Today's post is chock-full of goodness on one midwifery topic: pinards in emergencies!
You know those moments in life when you find you’ve forgotten something critical? Passport. Housekeys. Drove to the vet and took all the correct paperwork and your purse only to find on arrival you haven't actually put the dog in the car 😛
There’s that sinking feeling and then maybe you laugh a bit as you start to put together a plan to correct the mistake.
But imagine you do that as a midwife and suddenly there are two people’s lives on the line.
Midwifery is full of safeguards and checks and it’s crucial to be diligent and careful. But mistakes can happen.
That’s why I wanted to publish this anonymous write in from a midwife who found themselves in a very sticky position (read on).
In those moments of hellish limbo, you need to keep your head and find a safe solution. The worst thing you can do is panic.
This midwife found their way through using an ancient practice that's underrated in the UK.
Of course, I’m talking about being able to auscultate a fetal heart using a pinard!
If you don’t know what pinards are, they’re a type of stethoscope used to listen to the fetal heart. They're low-tech and old-fashioned, a bit like a horn crossed with an egg cup, see here:
(loving the hat!)
It takes time to learn how to use a pinard. Electronic sonicaids, like the one below, pick up the fetal heart much easier and the sound is amplified.
But once you have the skill, pinards are more reliable and accurate. Not to mention more satisfying.
You can hear different tones and it’s easier to distinguish between a fetal heart and maternal blood vessels. You don’t need batteries (a crucial consideration in some parts of the world).
And because you have to be skilled in placing a pinard to pick up a fetal heart, you can also confirm your palpation and work out the position of the baby.
They’re so important that I wanted them to be a motif in my novel. Chloe the student midwife inherits a pinard from her Mum and is determined to use it at every opportunity.

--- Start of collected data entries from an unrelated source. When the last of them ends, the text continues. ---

(** C13: In a pool whose workers agree with their threads ([worker_ok]), as in a new
    one, they still do whatever the threads do and in whatever order: a worker whose thread lives names just
    the task its thread recorded, until its [finally] block ends; one that is not
    being stopped is [IDLE] just while it names no task, and is [RUNNING] while
    its thread lives and it names one; one that is [FAILED] or [STOPPED] has no
    thread, so the supervisor never replaces a live one.  (A thread that an
    exception outside [Exception] ended stays [IDLE], or [RUNNING] with its task,
    and is never replaced.) *)
Theorem workers_consistent l s :
  pool_ok s.2.1 → ∀ w x, dget (pl_workers (run l s).2.1) w = Some x →
  worker_ok x ∧
  (wk_stop x = false → (wk_state x = IDLE ↔ wk_current x = None)) ∧
  (wk_stop x = false → wk_pc x ≠ Exited → is_Some (wk_current x) → wk_state x = RUNNING) ∧
  (wk_state x = FAILED ∨ wk_state x = STOPPED → wk_pc x = Exited).
Proof.
  intros Hs w x Hx. assert (worker_ok x) as Hok.
  { apply (pool_ok_get (run l s).2.1 w); [|done]. clear x Hx.
    revert s Hs. induction l as [|a l IH]; intros s Hs; [done|]. by apply IH, perform_ok. }
  split; [done|]. destruct Hok as [Hpc Hl]. split_and!.
  - intros Hns. rewrite Hns in Hpc. unfold is_Some in Hpc.
    destruct (wk_pc x), (wk_state x), (wk_current x); intuition (try congruence; try naive_solver).
  - intros Hns Hne [r Hr]. rewrite Hns, Hr in Hpc. unfold is_Some in Hpc.
    destruct (wk_pc x), (wk_state x); intuition (try congruence; try naive_solver).
  - intros Hst. clear Hpc. destruct (wk_pc x); [..|done]; destruct Hl; (done || tauto).
Qed.

(** The clients schedule each task object while no part of the runtime holds
    it, and no time-out fires. *)
Fixpoint clean (l : list action) s : Prop :=
  match l with
  | [] => True
  | a :: l => a ≠ ATimeout ∧ (∀ r, r ∈ requested a → r ∉ places s) ∧ clean l (perform admission a s).2
  end.
(* ===== verification/Timeline.v ===== *)
(** The shared environment only moves forward: the clock of the oracle's
    readings never goes back, and the event log, where there is one, is only
    appended to, under consecutive sequence numbers, with ids it does not hold
    yet, and with events that carry no metadata unless they report a
    submission.  A computation that respects this is [forward]; the rules follow
    the monad, the hint database [forward] holds the operations, and a thread's
    action is forward because its operations are. *)
From S2P Require Import Prelude PyNum Heapq Values Decode Events EventStore Tasks Policy.
From S2P Require Import TaskQueue Admission Retry Delayed Scheduler WorkerPool System.
Open Scope Z_scope.

(** * The order on environments *)

(** The rows of the log. *)
Definition history (e : Env) : list event_row :=
  match env_store e with Some tbl => rows tbl | None => [] end.
(** A log as the event store's schema keeps it: [sequence_number] counts from
    1, [event_id] is unique. *)
Definition log_ok (tbl : EventTable) : Prop :=
  sequence_number <$> rows tbl = seqZ 1 (Z.of_nat (length (rows tbl))) ∧
  next_sequence tbl = Z.of_nat (length (rows tbl)) + 1 ∧
  NoDup (row_event_id <$> rows tbl).

(** The events the runtime logs: only a submission has metadata, those of the
    task. *)
Definition bare (ev : RuntimeEvent) : Prop :=
  event_metadata ev = [] ∨ ∃ i title ty, data ev = TaskSubmitted i title ty.
Definition bare_row (r : event_row) : Prop := ∃ ev, event_to_row (sequence_number r) ev = Ok r ∧ bare ev.
Definition table_later (tbl tbl' : EventTable) : Prop :=
  (∃ new, rows tbl' = rows tbl ++ new ∧ Forall bare_row new) ∧ (log_ok tbl → log_ok tbl').
Definition store_later : relation (option EventTable) := option_Forall2 table_later.
Definition env_later (e e' : Env) : Prop :=
  (env_tick e ≤ env_tick e')%nat ∧ store_later (env_store e) (env_store e').

#[export] Instance table_later_po : PreOrder table_later.
Proof.
  split.
  - intros t. split; [|done]. exists []. by rewrite app_nil_r.
  - intros t1 t2 t3 [(n1 & H1 & B1) K1] [(n2 & H2 & B2) K2]. split; [|auto]. exists (n1 ++ n2).
    rewrite H2, H1, (assoc_L (++)). split; [done|]. by apply Forall_app.
Qed.
Lemma table_later_prefix tbl tbl' : table_later tbl tbl' → rows tbl `prefix_of` rows tbl'.
Proof. intros [(new & -> & _) _]. by apply prefix_app_r. Qed.
#[export] Instance store_later_po : PreOrder store_later.
Proof.
  split; [intros [t|]; by constructor|].
  intros ??? [t1 t2 H1|] H2; [|done]. inversion H2 as [? t3 H3|]; subst. constructor. by etrans.
Qed.

(** The same order on the states the environment is a part of. *)
Class Timeline (S : Type) : Type := {
  later : relation S;
  later_po : PreOrder later
}.
#[export] Existing Instance later_po.
#[export] Program Instance env_timeline : Timeline Env := {| later := env_later |}.
Next Obligation.
  split; [by intros e; split|]. intros e1 e2 e3 [??] [??]. split; [lia|by etrans].
Qed.
#[export] Program Instance pair_timeline {C E} `{!Timeline E} : Timeline (C * E) :=
  {| later s s' := later s.2 s'.2 |}.
Next Obligation. intros C E ?. split; [by intros s|]. intros s1 s2 s3 ??. by etrans. Qed.

Definition forward {S A} `{!Timeline S} (m : M S A) : Prop := ∀ s, later s (m s).2.

(** * Rules *)
Create HintDb forward.

Section rules.
Context {S : Type} `{!Timeline S}.

Lemma f_ret {A} (a : A) : forward (ret (S:=S) a).
Proof. by intros s. Qed.
Lemma f_raise {A} e : forward (raise (S:=S) (A:=A) e).
Proof. by intros s. Qed.
Lemma f_of_outcome {A} (o : outcome A) : forward (of_outcome (S:=S) o).
Proof. by intros s. Qed.
Lemma f_get : forward (get (S:=S)).
Proof. by intros s. Qed.
Lemma f_bind {A B} (m : M S A) (k : A → M S B) :
  forward m → (∀ a, forward (k a)) → forward (bind m k).
Proof.
  intros Hm Hk s. specialize (Hm s). unfold bind. destruct (m s) as [[a|e] s']; [|done].
  etrans; [exact Hm|apply Hk].
Qed.
Lemma f_catch {A} (m : M S A) h : forward m → (∀ e, forward (h e)) → forward (catch m h).
Proof.
  intros Hm Hh s. specialize (Hm s). unfold catch. destruct (m s) as [[a|e] s']; [done|].
  etrans; [exact Hm|apply Hh].
Qed.
Lemma f_for_each {A} (l : list A) (body : A → M S unit) :
  (∀ x, forward (body x)) → forward (for_each l body).
Proof. intros Hb. induction l as [|x l IH]; [apply f_ret|]. by apply f_bind. Qed.

Lemma f_self {C A} (m : M C A) : forward (S:=C * S) (self m).
Proof. intros [c s]. unfold zoom; simpl. by destruct (m c). Qed.
Lemma f_env {C A} (m : M S A) : forward m → forward (S:=C * S) (env m).
Proof. intros Hm [c s]. specialize (Hm s). unfold zoom; simpl in *. by destruct (m s). Qed.
End rules.
#[export] Hint Resolve f_ret f_raise f_of_outcome f_get f_self : forward.

(** Down the structure of a computation, with the operations of the database
    at the leaves. *)
Ltac forward :=
  repeat first
    [ solve [eauto 3 with forward nocore]
    | progress intros
    | apply f_bind
    | apply f_catch
    | apply f_for_each
    | apply f_env
    | match goal with
      | |- forward (match ?x with _ => _ end) => destruct x
      end ].

(** * The environment *)
Section environment.
Context `{!Oracle}.

Lemma insert_event_later ev tbl tbl' : bare ev → insert_event ev tbl = Ok tbl' → table_later tbl tbl'.
Proof.
  intros Hev. unfold insert_event. destruct (event_to_row _ ev) as [r|] eqn:Hr; simpl; [|done].
  case_decide as Hid; [done|]. intros [= <-]. pose proof Hr as (Hn & Hi & _)%event_to_row_inv.
  split; simpl.
  { exists [r]. split; [done|]. apply Forall_singleton. exists ev. by rewrite Hn. }
  intros (Hseq & Hnext & Hnd). split_and!; simpl.
  - rewrite fmap_app, Hseq, length_app; csimpl. rewrite Nat2Z.inj_add, seqZ_app by lia. f_equal.
    rewrite Hn, Hnext. unfold seqZ; simpl. f_equal. lia.
  - rewrite length_app; simpl. lia.
  - rewrite fmap_app; csimpl. apply NoDup_app. split_and!; [done| |apply NoDup_singleton].
    intros x Hx ->%list_elem_of_singleton. by rewrite Hi in Hx.
Qed.
Lemma append_later n ev tbl : bare ev → table_later tbl (append n ev tbl).2.
Proof.
  intros Hev. unfold append, transaction. destruct (store_error n); [done|].
  destruct (insert_event ev tbl) as [tbl'|] eqn:E; [|done]. by eapply insert_event_later.
Qed.

Lemma f_tick : forward tick.
Proof. intros e. split; simpl; [lia|done]. Qed.
Lemma f_deref r : forward (deref r).
Proof. intros e. unfold deref. by destruct (_ !! r). Qed.
Lemma f_update_task r f : forward (update_task r f).
Proof. by intros e. Qed.
Lemma f_on_task {A} r (m : M Task A) : forward (on_task r m).
Proof. intros e. unfold on_task. destruct (_ !! r) as [t|]; [|done]. by destruct (m t). Qed.
Lemma f_emit_meta d meta : meta = [] ∨ (∃ i title ty, d = TaskSubmitted i title ty) → forward (emit_meta d meta).
Proof.
  intros Hd e. unfold emit_meta. destruct (env_store e) as [tbl|] eqn:He; [|done].
  pose proof (append_later (env_tick e) {| event_id := uuid4 (env_tick e); runtime_id := "default-runtime";
    correlation_id := None; causation_id := None; timestamp := now_iso (env_tick e);
    event_type := class_name d; event_version := 1; event_metadata := meta; data := d |} tbl Hd) as Hl.
  destruct (append _ _ tbl) as [o tbl']. split; simpl; [lia|]. rewrite He. by constructor.
Qed.
Lemma f_emit d : forward (emit d).
Proof. apply f_emit_meta. by left. Qed.
Lemma f_emit_submitted i title ty meta : forward (emit_meta (TaskSubmitted i title ty) meta).
Proof. apply f_emit_meta. right. by exists i, title, ty. Qed.
Lemma f_new_task title ty md : forward (new_task title ty md).
Proof.
  intros e. rewrite new_task_run. destruct (str_truthy _); (split; simpl; [lia|done]).
Qed.
End environment.
#[export] Hint Resolve f_tick f_deref f_update_task f_on_task f_emit_submitted f_emit f_new_task : forward.

(** * The operations *)

(** The admission plugins are code of the client's: they move forward too. *)
Definition plugins_forward (admission : option (list AdmissionPlugin)) : Prop :=
  match admission with
  | Some plugins => Forall (λ p, ∀ r, forward (admits p r)) plugins
  | None => True
  end.

Section operations.
Context `{!Oracle} {P : Type} `{!SchedulingPolicy P}.

Lemma f_submit plugins r :
  Forall (λ p, ∀ r, forward (admits p r)) plugins → forward (submit plugins r).
Proof.
  intros Hp. revert r. induction Hp as [|p ps Hp _ IH]; intros r; simpl; forward.
Qed.

Lemma f_publish ev : forward (publish (P:=P) ev).
Proof. unfold publish. forward. Qed.
Lemma f_enqueue r : forward (enqueue (P:=P) r).
Proof. unfold enqueue, stamp_queued_at. forward. Qed.
Lemma f_dequeue : forward (dequeue (P:=P)).
Proof. unfold dequeue. forward. Qed.
Lemma f_is_empty : forward (is_empty (P:=P)).
Proof. unfold is_empty. forward. Qed.
Lemma f_on_env {A} (m : M Env A) : forward m → forward (on_env (P:=P) m).
Proof. intros Hm. by do 2 apply f_env. Qed.
Lemma f_ready r : forward (on_delayed_task_ready (P:=P) r).
Proof. unfold on_delayed_task_ready. forward. Qed.
Lemma f_delay_task r delay : forward (delay_task (P:=P) r delay).
Proof. unfold delay_task, add_delayed_task, wall_clock. forward. Qed.
#[local] Hint Resolve f_on_env f_delay_task f_enqueue f_ready : forward.
Lemma f_failure r error : forward (handle_task_failure (P:=P) r error).
Proof. unfold handle_task_failure, on_env. forward. Qed.
Lemma f_schedule admission r delay :
  plugins_forward admission → forward (schedule (P:=P) admission r delay).
Proof.
  intros Ha. unfold schedule. destruct admission as [plugins|]; forward; by apply f_submit.
Qed.
Lemma f_collect : forward (S:=Tracker * (Queue P * Env)) (collect_due wall_clock).
Proof. unfold collect_due, wall_clock. forward. Qed.
Lemma f_release x : forward (S:=Tracker * (Queue P * Env)) (release on_delayed_task_ready x).
Proof. unfold release. forward. Qed.

Lemma f_add_task r : forward (add_task r).
Proof. unfold add_task. forward. Qed.
End operations.
#[export] Hint Resolve f_publish f_enqueue f_dequeue f_is_empty f_ready f_delay_task f_failure f_schedule
  f_collect f_release f_add_task : forward.

(** * The threads *)
Section threads.
Context `{!Oracle} {P : Type} `{!SchedulingPolicy P}.
Abbreviation Sched := (Tracker * (Queue P * Env))%type.
Abbreviation PM A := (M (Pool * Sched) A).

Lemma f_pool_env {A} (m : M Env A) : forward m → forward (S:=Pool * Sched) (pool_env m).
Proof. intros Hm. by do 3 apply f_env. Qed.
Lemma f_update w g : forward (S:=Pool * Sched) (update_worker w g).
Proof. apply f_self. Qed.
Lemma f_log (m : PM unit) : forward m → forward (log_exceptions m).
Proof. intros Hm. unfold log_exceptions. by forward. Qed.
#[local] Hint Resolve f_pool_env f_update f_log : forward.

Lemma f_start_pool size : forward (S:=Pool * Sched) (start_pool size).
Proof. unfold start_pool. forward. Qed.
Lemma f_stop_pool : forward (S:=Pool * Sched) stop_pool.
Proof. unfold stop_pool. forward. Qed.
Lemma f_submit_to_pool r : forward (S:=Pool * Sched) (submit_to_pool r).
Proof. unfold submit_to_pool. forward. Qed.
Lemma f_supervise : forward (S:=Pool * Sched) supervise.
Proof. unfold supervise, supervise_worker. forward. Qed.
Lemma f_on_failed w error : forward (S:=Pool * Sched) (on_task_failed w error).
Proof. unfold on_task_failed. forward. Qed.
Lemma f_abort w : forward (S:=Pool * Sched) (worker_abort w).
Proof. unfold worker_abort. forward. Qed.
Lemma f_worker_step w f o : forward (S:=Pool * Sched) (worker_step w f o).
Proof.
  unfold worker_step. apply f_bind; [forward|intros p]. destruct (dget _ w) as [x|]; [|forward].
  destruct (wk_pc x) as [| |r|r|r n|r n [?|e]| |].
  - unfold worker_loop. forward.
  - unfold worker_get. forward.
  - unfold worker_mark. forward.
  - unfold worker_announce. forward.
  - unfold worker_execute. forward.
  - unfold worker_complete, on_task_completed. forward.
  - destruct (isinstance e "Exception"); [unfold worker_fail; forward; apply f_on_failed|apply f_abort].
  - unfold worker_finish. forward.
  - forward.
Qed.
Lemma f_check now w : forward (S:=Pool * Sched) (check_timeout now w).
Proof. unfold check_timeout, handle_task_timeout. forward. Qed.

Lemma f_sys_sched {A} (m : M Sched A) : forward m → forward (sys_sched m).
Proof. intros Hm. by do 2 apply f_env. Qed.
Lemma f_sys_env {A} (m : M Env A) : forward m → forward (sys_env (P:=P) m).
Proof. intros Hm. by do 4 apply f_env. Qed.
#[local] Hint Resolve f_start_pool f_stop_pool f_submit_to_pool f_supervise f_check f_sys_sched f_sys_env : forward.

Lemma f_start_scheduler : forward (start_scheduler (P:=P)).
Proof. unfold start_scheduler, start_tracker. forward. Qed.
Lemma f_runtime_start size : forward (runtime_start (P:=P) size).
Proof. unfold runtime_start. forward. Qed.

Lemma f_perform admission a : plugins_forward admission → forward (perform (P:=P) admission a).
Proof.
  intros Ha. destruct a; simpl.
  - apply f_env, f_worker_step.
  - unfold scheduler_loop, idle_workers. forward; apply f_sys_sched; forward.
  - unfold tracker_thread. forward.
  - unfold timeout_thread, active_workers. forward.
  - unfold supervisor_thread. forward.
  - apply f_sys_sched. forward.
  - unfold stop_scheduler, stop_tracker. forward.
  - apply f_env, f_stop_pool.
Qed.
End threads.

This is the midwife’s email…
‘So I have a midwife birth story for you all.
In the early hours of this morning I was called to attend one of my ladies who had gone into labour. I set out on the 45 minute journey from my house to hers.
On my arrival I took one look at her and could see she was in established labour. So I began to get my birth kit sorted. I opened my kit bag to realise to my horror that I didn’t have my sonic aid or pinards.
At that moment I had realised I had left them by accident at one of our MLUs the day before when doing an antenatal check. This birth centre was approx 1.5hr drive from her home. I must of completely forgotten to pick them up when I left the unit.
I wanted the ground to open up and swallow me up. She was having good FM and I could clearly see these as she was naked and dancing through her labour in a very mammalian way.
So I called a colleague to come and bring me some kit, however she was an hour’s drive away herself so I had to improvise in the mean time, as I could see the labour was advancing quite quickly for a first time Mum.
I asked for a toilet roll tube. Luckily they had one! I used it just like a pinard and it worked wonders! It also gave her birth partners a good laugh but I definitely could hear a good fetal heart.
My lovely colleague arrived an hour later with a pinards and sonicaid.
I used it just like a pinard and it worked wonders! It also gave her birth partners a good laugh but I definitely could hear a good fetal heart.
The labour and birth progressed without any intervention or vaginal examinations to a home waterbirth and a physiological 3rd stage with an intact cord until after placenta birthed. Intact perineum.
So if any of you homebirth midwives do find yourself without something to listen to an FH with, then use a loo roll tube - works wonders!’
The key thing to note about this story is the midwife in question has to be skilled with a pinard to be able to find a substitute.
I’ve heard really experienced midwives can sometimes find and listen to a baby’s heartbeat just using their ear to a woman’s abdomen! Amazing!
I know how difficult it is to find the time to learn how to use a pinard, as sonicaids are quicker. But be brave and start asking women and mentors.
There are some brilliant learning resources on how to use a pinard over on Sara Wickham’s blog:
You never know how useful this skill could be one day. And during the zombie apocalypse, or maybe just if you forget your bag, don't forget the toilet roll trick.
Have you ever been in this position? Or have you used anything else as a pinard? I've heard of wine glasses but would love to know your story, leave a comment 🙂
Please do share this post with anyone who might find it useful as well.
Much Love, Ellie x
P.S. Goes without saying but please don't use a pinard or homemade pinard as reassurance that your baby's okay. Even if you have midwifery training, it's important to get medical advice if you're worried about movements or anything else.